NB501115 - the unique instrument name
23 - run id
H3MJFBGX2 - flowcell id
1 - flowcell lane
11101 - the number within the flowcell lane
3645 - x'-coordinate of the cluster within the tile
1046 - y'-coordinate of the cluster within the tile
1 - the member of a pair, 1 or 2 (paired-end or mate-pair reads only)

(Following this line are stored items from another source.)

(** Stores to groups of fields. *)
Definition set_region (d s e : option Z) (mapped : bool) (f : MappedFile) : MappedFile :=
  {| data_ := d; rStart_ := s; rEnd_ := e; isMapped_ := mapped; isNormed_ := isNormed_ f; isNewFile_ := isNewFile_ f;
     path_ := path_ f; size_ := size_ f; offset_ := offset_ f; mode_ := mode_ f; fd_ := fd_ f; mapProt_ := mapProt_ f;
     mapFlag_ := mapFlag_ f; openFlag_ := openFlag_ f; hint_ := hint_ f |}.
Definition set_state (normed new : bool) (f : MappedFile) : MappedFile :=
  {| data_ := data_ f; rStart_ := rStart_ f; rEnd_ := rEnd_ f; isMapped_ := isMapped_ f; isNormed_ := normed; isNewFile_ := new;
     path_ := path_ f; size_ := size_ f; offset_ := offset_ f; mode_ := mode_ f; fd_ := fd_ f; mapProt_ := mapProt_ f;
     mapFlag_ := mapFlag_ f; openFlag_ := openFlag_ f; hint_ := hint_ f |}.
Definition set_segment (size offset : Z) (hint : option Z) (f : MappedFile) : MappedFile :=
  {| data_ := data_ f; rStart_ := rStart_ f; rEnd_ := rEnd_ f; isMapped_ := isMapped_ f; isNormed_ := isNormed_ f;
     isNewFile_ := isNewFile_ f; path_ := path_ f; size_ := size; offset_ := offset; mode_ := mode_ f; fd_ := fd_ f;
     mapProt_ := mapProt_ f; mapFlag_ := mapFlag_ f; openFlag_ := openFlag_ f; hint_ := hint |}.
Definition set_file (path : list Z) (fd : Z) (f : MappedFile) : MappedFile :=
  {| data_ := data_ f; rStart_ := rStart_ f; rEnd_ := rEnd_ f; isMapped_ := isMapped_ f; isNormed_ := isNormed_ f;
     isNewFile_ := isNewFile_ f; path_ := path; size_ := size_ f; offset_ := offset_ f; mode_ := mode_ f; fd_ := fd;
     mapProt_ := mapProt_ f; mapFlag_ := mapFlag_ f; openFlag_ := openFlag_ f; hint_ := hint_ f |}.
Definition set_mode (mode prot flag oflag : Z) (f : MappedFile) : MappedFile :=
  {| data_ := data_ f; rStart_ := rStart_ f; rEnd_ := rEnd_ f; isMapped_ := isMapped_ f; isNormed_ := isNormed_ f;
     isNewFile_ := isNewFile_ f; path_ := path_ f; size_ := size_ f; offset_ := offset_ f; mode_ := mode; fd_ := fd_ f;
     mapProt_ := prot; mapFlag_ := flag; openFlag_ := oflag; hint_ := hint_ f |}.
(* ===== verification/EventReactor.v ===== *)
(** * The event loop of a timer ([base/src/event_reactor.cpp],
      [event_demultiplexer.cpp], [event_handler.cpp], [timer_event_handler.cpp])

    Timer handlers live on a heap and are owned by shared pointers: those of
    the reactor's list, of the demultiplexer's map and of the task queue of
    [Polling]. The last one that goes destroys the handler and closes its
    descriptor. The kernel is a parameter. *)

From stdpp Require Import sorting.
From S2P Require Import Prelude Errors.

Record timespec := { tv_sec : Z; tv_nsec : Z }.
Record itimerspec := { it_interval : timespec; it_value : timespec }.

(** What the code uses of Linux; an error is its [errno]. *)
Class TimerSys (K : Type) := {
  epoll_create1 : K -> Z * K;
  epoll_ctl : Z -> Z -> Z -> Z -> K -> option Z * K;      (** operation, descriptor and events; [None] on success *)
  epoll_wait : Z -> Z -> Z -> K -> (list (Z * Z) + Z) * K; (** descriptors and events *)
  close : Z -> K -> K;
  timerfd_create : K -> Z * K;
  timerfd_settime : Z -> itimerspec -> K -> bool * K;     (** with [TFD_TIMER_ABSTIME] *)
  clock_gettime : K -> option timespec;                   (** [CLOCK_MONOTONIC] *)
  read8 : Z -> K -> (Z * Z) * K;                          (** the bytes read and [errno] *)
}.

(** Linux. *)
Definition EPOLLIN : Z := 1.
Definition EPOLLPRI : Z := 2.
Definition EPOLLRDHUP : Z := 0x2000.
Definition EPOLL_CTL_ADD : Z := 1.
Definition EPOLL_CTL_DEL : Z := 2.
Definition EPOLL_CTL_MOD : Z := 3.

Definition EPOLL_CRITICAL_ERROR : Z := -10.
Definition NONE_EVENT : Z := 0.
Definition READ_EVENT : Z := 1.

Definition EPOLL_MAX_EVENS_INIT : Z := 8.
Definition HALF_OF_MAX_EVENT : Z := 2.
Definition EPOLL_INVALID_FD : Z := -1.
Definition EPOLL_ERROR_BADF : Z := 9.
Definition EPOLL_ERROR_EINVAL : Z := 22.
Definition QUEUE_MAX_SIZE : Z := 10.

Definition INVALID_TIMER_FD : Z := -1.
Definition MILLI_TO_BASE : Z := 1000.
Definition NANO_TO_BASE : Z := 1000000000.
Definition MILLI_TO_NANO : Z := Z.quot NANO_TO_BASE MILLI_TO_BASE.

(** The functions handed to [ScheduleTimer]: the one of [Timer::DoRegister],
    which ends in [OnTimer], and the pseudo-task of [Timer::Shutdown]. *)
Inductive timer_callback := OnTimerCallback | PseudoTask.

(** [EventHandler] and [TimerEventHandler]. The read callback is always
    [TimeOut]; [initInfo_] is only logged. *)
Record TimerEventHandler := {
  fd_ : Z;
  events_ : Z;
  readCallback_ : bool;
  once_ : bool;
  interval_ : Z;
  callback_ : option timer_callback;
}.

Record EventDemultiplexer := {
  epollFd_ : Z;
  maxEvents_ : Z;
  eventHandlers_ : gmap Z Z;
  epollCtlErrQueue_ : list (Z * Z * Z);
}.

Record EventReactor := {
  loopReady_ : bool;
  switch_ : bool;
  timerEventHandlers_ : list Z;
}.

(** The reactor with its demultiplexer, the heap, the task queue of [Polling]
    and the kernel. *)
Record reactor_state {K} := {
  reactor : EventReactor;
  demux : EventDemultiplexer;
  handlers : gmap Z TimerEventHandler;
  taskQue : list (Z * Z);
  kernel : K;
}.
Arguments reactor_state : clear implicits.

Definition set_events (e : Z) (h : TimerEventHandler) : TimerEventHandler :=
  {| fd_ := fd_ h; events_ := e; readCallback_ := readCallback_ h; once_ := once_ h; interval_ := interval_ h;
     callback_ := callback_ h |}.
Definition set_read_callback (b : bool) (h : TimerEventHandler) : TimerEventHandler :=
  {| fd_ := fd_ h; events_ := events_ h; readCallback_ := b; once_ := once_ h; interval_ := interval_ h;
     callback_ := callback_ h |}.
Definition set_timer_callback (cb : timer_callback) (h : TimerEventHandler) : TimerEventHandler :=
  {| fd_ := fd_ h; events_ := events_ h; readCallback_ := readCallback_ h; once_ := once_ h; interval_ := interval_ h;
     callback_ := Some cb |}.
Definition set_epollFd (fd : Z) (d : EventDemultiplexer) : EventDemultiplexer :=
  {| epollFd_ := fd; maxEvents_ := maxEvents_ d; eventHandlers_ := eventHandlers_ d; epollCtlErrQueue_ := epollCtlErrQueue_ d |}.
Definition set_maxEvents (n : Z) (d : EventDemultiplexer) : EventDemultiplexer :=
  {| epollFd_ := epollFd_ d; maxEvents_ := n; eventHandlers_ := eventHandlers_ d; epollCtlErrQueue_ := epollCtlErrQueue_ d |}.
Definition set_eventHandlers (m : gmap Z Z) (d : EventDemultiplexer) : EventDemultiplexer :=
  {| epollFd_ := epollFd_ d; maxEvents_ := maxEvents_ d; eventHandlers_ := m; epollCtlErrQueue_ := epollCtlErrQueue_ d |}.
Definition set_errQueue (q : list (Z * Z * Z)) (d : EventDemultiplexer) : EventDemultiplexer :=
  {| epollFd_ := epollFd_ d; maxEvents_ := maxEvents_ d; eventHandlers_ := eventHandlers_ d; epollCtlErrQueue_ := q |}.
Definition set_loopReady (b : bool) (r : EventReactor) : EventReactor :=
  {| loopReady_ := b; switch_ := switch_ r; timerEventHandlers_ := timerEventHandlers_ r |}.
Definition set_switch (b : bool) (r : EventReactor) : EventReactor :=
  {| loopReady_ := loopReady_ r; switch_ := b; timerEventHandlers_ := timerEventHandlers_ r |}.
Definition set_timerEventHandlers (l : list Z) (r : EventReactor) : EventReactor :=
  {| loopReady_ := loopReady_ r; switch_ := switch_ r; timerEventHandlers_ := l |}.

Section event_reactor.
Context {K : Type} `{TimerSys K}.
Notation world := (reactor_state K).
Notation RM := (ST (reactor_state K)).

Definition upd_reactor (f : EventReactor -> EventReactor) : RM unit := st_put (fun w =>
  {| reactor := f (reactor w); demux := demux w; handlers := handlers w; taskQue := taskQue w; kernel := kernel w |}).
Definition upd_demux (f : EventDemultiplexer -> EventDemultiplexer) : RM unit := st_put (fun w =>
  {| reactor := reactor w; demux := f (demux w); handlers := handlers w; taskQue := taskQue w; kernel := kernel w |}).
Definition upd_heap (f : gmap Z TimerEventHandler -> gmap Z TimerEventHandler) : RM unit := st_put (fun w =>
  {| reactor := reactor w; demux := demux w; handlers := f (handlers w); taskQue := taskQue w; kernel := kernel w |}).
Definition set_tasks (q : list (Z * Z)) : RM unit := st_put (fun w =>
  {| reactor := reactor w; demux := demux w; handlers := handlers w; taskQue := q; kernel := kernel w |}).
Definition call {A} (g : K -> A * K) : RM A := fun w =>
  let '(a, k) := g (kernel w) in
  Some (a, {| reactor := reactor w; demux := demux w; handlers := handlers w; taskQue := taskQue w; kernel := k |}).

(** The object behind a pointer. *)
Definition load (h : Z) : RM TimerEventHandler := st_access (fun w => handlers w !! h).
Definition modify (h : Z) (f : TimerEventHandler -> TimerEventHandler) : RM unit := upd_heap (alter f h).

(** ** Life time *)

Definition new_handler (x : TimerEventHandler) : RM Z :=
  h ← st_get (fun w => fresh (dom (handlers w)));
  upd_heap (fun m => <[h := x]> m);;
  mret h.

Definition TimerEventHandler_ctor (timeout : Z) (once : bool) : RM Z :=
  fd ← call timerfd_create;
  new_handler {| fd_ := fd; events_ := NONE_EVENT; readCallback_ := false; once_ := once; interval_ := timeout;
                 callback_ := None |}.

Definition TimerEventHandler_dtor (h : Z) : RM unit :=
  x ← load h;
  call (fun k => (tt, close (fd_ x) k));;
  upd_heap (delete h).

(** Whether a shared pointer to [h] is left. *)
Definition owned (w : world) (h : Z) : bool :=
  bool_decide (h ∈ timerEventHandlers_ (reactor w)) || bool_decide (h ∈ (map_to_list (eventHandlers_ (demux w))).*2) ||
  bool_decide (h ∈ (taskQue w).*1).
(** A shared pointer to [h] has gone. *)
Definition release (h : Z) : RM unit :=
  o ← st_get (fun w => owned w h);
  if (o : bool) then mret tt else TimerEventHandler_dtor h.

(** ** EventDemultiplexer *)

Definition Epoll2Reactor (epollEvents : Z) : Z :=
  if negb (Z.land epollEvents (Z.lor EPOLLIN (Z.lor EPOLLPRI EPOLLRDHUP)) =? 0) then READ_EVENT else NONE_EVENT.

Definition Reactor2Epoll (reactorEvent : Z) : Z :=
  if reactorEvent =? NONE_EVENT then TIMER_ERR_OK
  else if reactorEvent =? READ_EVENT then Z.lor EPOLLIN EPOLLPRI
  else TIMER_ERR_DEAL_FAILED.

Definition StartUp : RM Z :=
  fd ← st_get (fun w => epollFd_ (demux w));
  if fd <? 0 then
    fd ← call epoll_create1;
    upd_demux (set_epollFd fd);;
    mret (if fd <? 0 then TIMER_ERR_BADF else TIMER_ERR_OK)
  else mret TIMER_ERR_OK.

Definition EventDemultiplexer_CleanUp : RM unit :=
  fd ← st_get (fun w => epollFd_ (demux w));
  if negb (fd =? EPOLL_INVALID_FD)
  then call (fun k => (tt, close fd k));; upd_demux (set_epollFd EPOLL_INVALID_FD)
  else mret tt.

Definition Update (operation h : Z) : RM Z :=
  x ← load h;
  d ← st_get demux;
  err ← call (epoll_ctl (epollFd_ d) operation (fd_ x) (Reactor2Epoll (events_ x)));
  match err with
  | Some errno =>
      (if zlen (epollCtlErrQueue_ d) <? QUEUE_MAX_SIZE
       then upd_demux (fun d => set_errQueue (epollCtlErrQueue_ d ++ [(operation, errno, fd_ x)]) d)
       else mret tt);;
      mret TIMER_ERR_DEAL_FAILED
  | None => mret TIMER_ERR_OK
  end.

Definition EventDemultiplexer_UpdateEventHandler (h : Z) : RM Z :=
  x ← load h;
  m ← st_get (fun w => eventHandlers_ (demux w));
  match m !! fd_ x with
  | None =>
      upd_demux (set_eventHandlers (<[fd_ x := h]> m));;
      Update EPOLL_CTL_ADD h
  | Some found =>
      if events_ x =? NONE_EVENT then
        upd_demux (set_eventHandlers (delete (fd_ x) m));;
        release found;;
        Update EPOLL_CTL_DEL h
      else if negb (h =? found) then mret TIMER_ERR_DEAL_FAILED
      else Update EPOLL_CTL_MOD h
  end.

(** The part of [Polling] before the callbacks, in two steps: [epoll_wait],
    and the look-up of the handlers under the lock. *)
Inductive poll_result := PollNothing | PollFailed (result : Z) | PollEvents (evs : list (Z * Z)).

Definition Polling_wait (timeout : Z) : RM poll_result :=
  d ← st_get demux;
  r ← call (epoll_wait (epollFd_ d) (maxEvents_ d) timeout);
  match r with
  | inl [] => mret PollNothing
  | inl evs => mret (PollEvents evs)
  | inr errno =>
      if (errno =? EPOLL_ERROR_BADF) || (errno =? EPOLL_ERROR_EINVAL)
      then mret (PollFailed EPOLL_CRITICAL_ERROR) else mret (PollFailed (-1))
  end.

Fixpoint Polling_collect (evs : list (Z * Z)) : RM unit :=
  match evs with
  | [] => mret tt
  | (targetFd, events) :: evs =>
      w ← st_get id;
      match eventHandlers_ (demux w) !! targetFd with
      | Some h => set_tasks (taskQue w ++ [(h, events)])
      | None => upd_demux (set_errQueue [])
      end;;
      Polling_collect evs
  end.

(** The end of [Polling], with the destruction of its task queue. *)
Fixpoint release_tasks (q : list (Z * Z)) : RM unit :=
  match q with
  | [] => mret tt
  | (h, _) :: q => set_tasks q;; release h;; release_tasks q
  end.

Definition Polling_end (nfds : Z) : RM unit :=
  d ← st_get demux;
  (if nfds =? maxEvents_ d then upd_demux (set_maxEvents (maxEvents_ d * HALF_OF_MAX_EVENT)) else mret tt);;
  q ← st_get taskQue;
  release_tasks q.

(** ** EventReactor and EventHandler *)

(** The handler's reactor is the only one. *)
Definition EventReactor_UpdateEventHandler (h : Z) : RM unit :=
  EventDemultiplexer_UpdateEventHandler h;; mret tt.

Definition EnableRead (h : Z) : RM unit :=
  modify h (fun x => set_events (Z.lor (events_ x) READ_EVENT) x);;
  EventReactor_UpdateEventHandler h.
Definition DisableAll (h : Z) : RM unit :=
  modify h (set_events NONE_EVENT);;
  EventReactor_UpdateEventHandler h.

Definition EventReactor_SetUp : RM Z :=
  ret ← StartUp;
  if negb (ret =? 0) then mret ret
  else upd_reactor (set_loopReady true);; mret TIMER_ERR_OK.

(** ** TimerEventHandler *)

(** [newValue] of [Initialize]. *)
Definition timer_spec (now : timespec) (interval : Z) (once : bool) : itimerspec :=
  let sec := tv_sec now + Z.quot interval MILLI_TO_BASE in
  let nsec := tv_nsec now + u32 (Z.rem interval MILLI_TO_BASE * MILLI_TO_NANO) in
  {| it_value := if NANO_TO_BASE <=? nsec
                 then {| tv_sec := sec + 1; tv_nsec := Z.rem nsec NANO_TO_BASE |}
                 else {| tv_sec := sec; tv_nsec := nsec |};
     it_interval := if once then {| tv_sec := 0; tv_nsec := 0 |}
                    else {| tv_sec := Z.quot interval MILLI_TO_BASE;
                            tv_nsec := u32 (Z.rem interval MILLI_TO_BASE * MILLI_TO_NANO) |} |}.

Definition Initialize (h : Z) : RM Z :=
  x ← load h;
  if fd_ x =? INVALID_TIMER_FD then mret TIMER_ERR_INVALID_VALUE
  else
    now ← st_get (fun w => clock_gettime (kernel w));
    match now with
    | None => mret TIMER_ERR_DEAL_FAILED
    | Some now =>
        ok ← call (timerfd_settime (fd_ x) (timer_spec now (interval_ x) (once_ x)));
        if negb ok then mret TIMER_ERR_DEAL_FAILED
        else
          modify h (set_read_callback true);;
          EnableRead h;;
          mret TIMER_ERR_OK
    end.

Definition Uninitialize (h : Z) : RM unit := DisableAll h.

(** What [HandleEvents] leads to: the callback of the timer and its
    descriptor, when there is one to run. *)
Definition TimeOut (h : Z) : RM (option (timer_callback * Z)) :=
  x ← load h;
  if fd_ x =? INVALID_TIMER_FD then mret None
  else
    '(n, errnoRead) ← call (read8 (fd_ x));
    if negb (n =? 8) && (errnoRead =? EAGAIN) then mret None
    else mret ((fun cb => (cb, fd_ x)) <$> callback_ x).

Definition HandleEvents (h events : Z) : RM (option (timer_callback * Z)) :=
  x ← load h;
  if negb (Z.land events READ_EVENT =? 0) && readCallback_ x then TimeOut h else mret None.

(** ** Scheduling *)

(** The result and the new value of [timerFd]. *)
Definition ScheduleTimer (cb : timer_callback) (interval timerFd : Z) (once : bool) : RM (Z * Z) :=
  h ← TimerEventHandler_ctor interval once;
  modify h (set_timer_callback cb);;
  ret ← Initialize h;
  if negb (ret =? TIMER_ERR_OK) then release h;; mret (ret, timerFd)
  else
    x ← load h;
    upd_reactor (fun r => set_timerEventHandlers (timerEventHandlers_ r ++ [h]) r);;
    mret (TIMER_ERR_OK, fd_ x).

(** The loop of [CancelTimer] over the rest of the list; [before] was passed. *)
Fixpoint CancelTimer_loop (timerFd : Z) (before rest : list Z) : RM unit :=
  match rest with
  | [] => mret tt
  | h :: rest =>
      x ← load h;
      if fd_ x =? timerFd then
        Uninitialize h;;
        upd_reactor (set_timerEventHandlers (before ++ rest));;
        release h
      else CancelTimer_loop timerFd (before ++ [h]) rest
  end.
Definition CancelTimer (timerFd : Z) : RM unit :=
  l ← st_get (fun w => timerEventHandlers_ (reactor w));
  CancelTimer_loop timerFd [] l.

Fixpoint CleanUp_loop (l : list Z) : RM unit :=
  match l with
  | [] => mret tt
  | h :: l => Uninitialize h;; CleanUp_loop l
  end.
Definition CleanUp : RM unit :=
  l ← st_get (fun w => timerEventHandlers_ (reactor w));
  CleanUp_loop l.

(** [~EventReactor]: the list, then the demultiplexer with its map. *)
Fixpoint release_list (l : list Z) : RM unit :=
  match l with
  | [] => mret tt
  | h :: l => upd_reactor (set_timerEventHandlers l);; release h;; release_list l
  end.
Fixpoint release_map (fds : list Z) : RM unit :=
  match fds with
  | [] => mret tt
  | fd :: fds =>
      m ← st_get (fun w => eventHandlers_ (demux w));
      match m !! fd with
      | Some h => upd_demux (set_eventHandlers (delete fd m));; release h
      | None => mret tt
      end;;
      release_map fds
  end.
(** The keys of a [std::map] in its order. *)
Definition keys {V} (m : gmap Z V) : list Z := merge_sort Z.le (elements (dom m)).

Definition EventReactor_dtor : RM unit :=
  l ← st_get (fun w => timerEventHandlers_ (reactor w));
  release_list l;;
  EventDemultiplexer_CleanUp;;
  m ← st_get (fun w => eventHandlers_ (demux w));
  release_map (keys m).

(** [new EventReactor()]: the reactor with the demultiplexer it creates. *)
Definition EventReactor_ctor (k : K) : reactor_state K :=
  let '(fd, k) := epoll_create1 k in
  {| reactor := {| loopReady_ := false; switch_ := false; timerEventHandlers_ := [] |};
     demux := {| epollFd_ := fd; maxEvents_ := EPOLL_MAX_EVENS_INIT; eventHandlers_ := ∅; epollCtlErrQueue_ := [] |};
     handlers := ∅; taskQue := []; kernel := k |}.
End event_reactor.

N - Y if the read is filtered (did not pass), N otherwise
0 - 0 when none of the control bits are on, otherwise it is an even number
CCGTGAGA - index sequence
I am now following this solution to extract read group information from the fastq headers. The problem is I am unable to figure out what should be the SM-ID-PU tags. The unique portion of the read names that come after flow cell lane, and separated by colons, are tile number, x-coordinate of cluster and y-coordinate of cluster. Should I use that to construct the ID tag? SM information can be extracted from the file names. I am not sure is PU is mandatory.